* Work to be completed *
Would you restate all the entries exactly, leaving nothing out?

* Data to use *
[Start of section]
(** ** The extractors on sample pages *)

(** A widget with two filled stars next to a profile link and a
    paragraph, and a widget with no filled star: one rating. *)
Example extract_user_ratings_sample :
  extract_user_ratings
    (soup_of
       [ Elem "div" (Some ["review"]) ∅
           [ Elem "div" (Some ["star-rating"]) ∅
               [ Elem "i" (Some ["fa-star"; "filled"]) ∅ [];
                 Elem "span" (Some ["star"; "active"]) ∅ [];
                 Elem "i" (Some ["fa-star"]) ∅ [] ];
             Elem "a" None {[ "href" := "/user/7/bob" ]} [Str NavigableString "Bob"];
             Elem "p" None ∅ [Str NavigableString " Clean cracks. "] ];
         Elem "span" (Some ["scoreStars"]) ∅ [Elem "i" (Some ["fa-star"]) ∅ []] ])
  = [ {| stars := Some 2%Z; user := Some "Bob"; comment := Some "Clean cracks." |} ].
Proof. vm_compute. reflexivity. Qed.

(** Two [meta] tags with coordinates: the first one is read, and both
    keys are set from it. *)
Example extract_location_sample :
  extract_location
    (soup_of
       [ Elem "meta" None {[ "content" := "width=device-width" ]} [];
         Elem "meta" None {[ "content" := "37.5, -119.25" ]} [];
         Elem "meta" None {[ "content" := "1,2" ]} [] ])
  = Ok {| latitude := Some (S754_finite false 5277655813324800 (-47));
          longitude := Some (S754_finite true 8391472743186432 (-46));
          area_hierarchy := None; elevation := None |}
  ∧ Float.of_string "37.5" = Ok (SFdiv 53 1024 (binary_normalize 53 1024 75 0 false)
                                    (binary_normalize 53 1024 2 0 false)).
Proof. vm_compute. done. Qed.

(** C7, amended, on a page with the heading-style marker only and on a page
    with no marker. *)
Lemma difficulty_first_match_witness :
  extract_route_basic_info
    (soup_of [ Elem "h2" (Some ["inline-block"; "mr-2"]) ∅
                 [Str NavigableString " 5.10a "] ]) !! "difficulty"
  = Some "5.10a"
  ∧ extract_route_basic_info
      (soup_of [Elem "h1" None ∅ [Str NavigableString "The Nose"]]) !! "difficulty"
    = Some "N/A".
Proof.
  split.
  - etrans.
    + refine (proj1 (difficulty_first_match
                       (soup_of [ Elem "h2" (Some ["inline-block"; "mr-2"]) ∅
                                    [Str NavigableString " 5.10a "] ])) 3%nat _
                (Elem "h2" (Some ["inline-block"; "mr-2"]) ∅
                   [Str NavigableString " 5.10a "]) eq_refl eq_refl _).
      intros [|[|[|j]]] c Hj Hc; [| | |lia]; injection Hc as <-; reflexivity.
    + reflexivity.
  - apply (proj1 (proj2 (difficulty_first_match _))).
    intros crit d Hc Hd. vm_compute in Hd.
    unfold grade_criteria in Hc.
    repeat (apply elem_of_cons in Hd as [->|Hd];
            [repeat (apply elem_of_cons in Hc as [->|Hc]; [reflexivity|]);
             by apply elem_of_nil in Hc|]).
    by apply elem_of_nil in Hd.
Defined.

(** ** The document tree *)

Lemma node_induction (P : node → Prop) :
  (∀ k s, P (Str k s)) →
  (∀ nm cl at_ cs, Forall P cs → P (Elem nm cl at_ cs)) →
  ∀ n, P n.
Proof.
  intros HS HE. fix IH 1. intros [k s|nm cl at_ cs]; [apply HS|].
  apply HE. induction cs as [|c cs IHcs]; constructor; [apply IH|exact IHcs].
Qed.

Lemma walk_elements up up' n : element <$> walk up n = element <$> walk up' n.
Proof.
  revert up up'. induction n as [k s|nm cl at_ cs IH] using node_induction;
    intros up up'; [done|].
  simpl. generalize (Elem nm cl at_ cs :: up) (Elem nm cl at_ cs :: up').
  intros a a'. induction IH as [|c cs Hc _ IHcs]; [done|].
  rewrite !fmap_cons, !fmap_app. simpl. f_equal. f_equal; [apply Hc|apply IHcs].
Qed.

(** The descendants of a tag: each child, followed by its own. *)
Lemma descendants_elem nm cl at_ cs :
  descendants (Elem nm cl at_ cs) = flat_map (λ c, c :: descendants c) cs.
Proof.
  unfold descendants. simpl. generalize [Elem nm cl at_ cs]. intros a.
  induction cs as [|c cs IH]; [done|].
  rewrite fmap_cons, fmap_app. simpl. f_equal. f_equal; [apply walk_elements|apply IH].
Qed.

Lemma find_elem crit nm cl at_ cs : find crit (Elem nm cl at_ cs) = find_in crit cs.
Proof. unfold find, find_all, find_in. by rewrite descendants_elem. Qed.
[End of section]
* Finished task *
(** ** The extractors on sample pages *)

(** A widget with two filled stars next to a profile link and a
    paragraph, and a widget with no filled star: one rating. *)
Example extract_user_ratings_sample :
  extract_user_ratings
    (soup_of
       [ Elem "div" (Some ["review"]) ∅
           [ Elem "div" (Some ["star-rating"]) ∅
               [ Elem "i" (Some ["fa-star"; "filled"]) ∅ [];
                 Elem "span" (Some ["star"; "active"]) ∅ [];
                 Elem "i" (Some ["fa-star"]) ∅ [] ];
             Elem "a" None {[ "href" := "/user/7/bob" ]} [Str NavigableString "Bob"];
             Elem "p" None ∅ [Str NavigableString " Clean cracks. "] ];
         Elem "span" (Some ["scoreStars"]) ∅ [Elem "i" (Some ["fa-star"]) ∅ []] ])
  = [ {| stars := Some 2%Z; user := Some "Bob"; comment := Some "Clean cracks." |} ].
Proof. vm_compute. reflexivity. Qed.

(** Two [meta] tags with coordinates: the first one is read, and both
    keys are set from it. *)
Example extract_location_sample :
  extract_location
    (soup_of
       [ Elem "meta" None {[ "content" := "width=device-width" ]} [];
         Elem "meta" None {[ "content" := "37.5, -119.25" ]} [];
         Elem "meta" None {[ "content" := "1,2" ]} [] ])
  = Ok {| latitude := Some (S754_finite false 5277655813324800 (-47));
          longitude := Some (S754_finite true 8391472743186432 (-46));
          area_hierarchy := None; elevation := None |}
  ∧ Float.of_string "37.5" = Ok (SFdiv 53 1024 (binary_normalize 53 1024 75 0 false)
                                    (binary_normalize 53 1024 2 0 false)).
Proof. vm_compute. done. Qed.

(** C7, amended, on a page with the heading-style marker only and on a page
    with no marker. *)
Lemma difficulty_first_match_witness :
  extract_route_basic_info
    (soup_of [ Elem "h2" (Some ["inline-block"; "mr-2"]) ∅
                 [Str NavigableString " 5.10a "] ]) !! "difficulty"
  = Some "5.10a"
  ∧ extract_route_basic_info
      (soup_of [Elem "h1" None ∅ [Str NavigableString "The Nose"]]) !! "difficulty"
    = Some "N/A".
Proof.
  split.
  - etrans.
    + refine (proj1 (difficulty_first_match
                       (soup_of [ Elem "h2" (Some ["inline-block"; "mr-2"]) ∅
                                    [Str NavigableString " 5.10a "] ])) 3%nat _
                (Elem "h2" (Some ["inline-block"; "mr-2"]) ∅
                   [Str NavigableString " 5.10a "]) eq_refl eq_refl _).
      intros [|[|[|j]]] c Hj Hc; [| | |lia]; injection Hc as <-; reflexivity.
    + reflexivity.
  - apply (proj1 (proj2 (difficulty_first_match _))).
    intros crit d Hc Hd. vm_compute in Hd.
    unfold grade_criteria in Hc.
    repeat (apply elem_of_cons in Hd as [->|Hd];
            [repeat (apply elem_of_cons in Hc as [->|Hc]; [reflexivity|]);
             by apply elem_of_nil in Hc|]).
    by apply elem_of_nil in Hd.
Defined.

(** ** The document tree *)

Lemma node_induction (P : node → Prop) :
  (∀ k s, P (Str k s)) →
  (∀ nm cl at_ cs, Forall P cs → P (Elem nm cl at_ cs)) →
  ∀ n, P n.
Proof.
  intros HS HE. fix IH 1. intros [k s|nm cl at_ cs]; [apply HS|].
  apply HE. induction cs as [|c cs IHcs]; constructor; [apply IH|exact IHcs].
Qed.

Lemma walk_elements up up' n : element <$> walk up n = element <$> walk up' n.
Proof.
  revert up up'. induction n as [k s|nm cl at_ cs IH] using node_induction;
    intros up up'; [done|].
  simpl. generalize (Elem nm cl at_ cs :: up) (Elem nm cl at_ cs :: up').
  intros a a'. induction IH as [|c cs Hc _ IHcs]; [done|].
  rewrite !fmap_cons, !fmap_app. simpl. f_equal. f_equal; [apply Hc|apply IHcs].
Qed.

(** The descendants of a tag: each child, followed by its own. *)
Lemma descendants_elem nm cl at_ cs :
  descendants (Elem nm cl at_ cs) = flat_map (λ c, c :: descendants c) cs.
Proof.
  unfold descendants. simpl. generalize [Elem nm cl at_ cs]. intros a.
  induction cs as [|c cs IH]; [done|].
  rewrite fmap_cons, fmap_app. simpl. f_equal. f_equal; [apply walk_elements|apply IH].
Qed.

Lemma find_elem crit nm cl at_ cs : find crit (Elem nm cl at_ cs) = find_in crit cs.
Proof. unfold find, find_all, find_in. by rewrite descendants_elem. Qed.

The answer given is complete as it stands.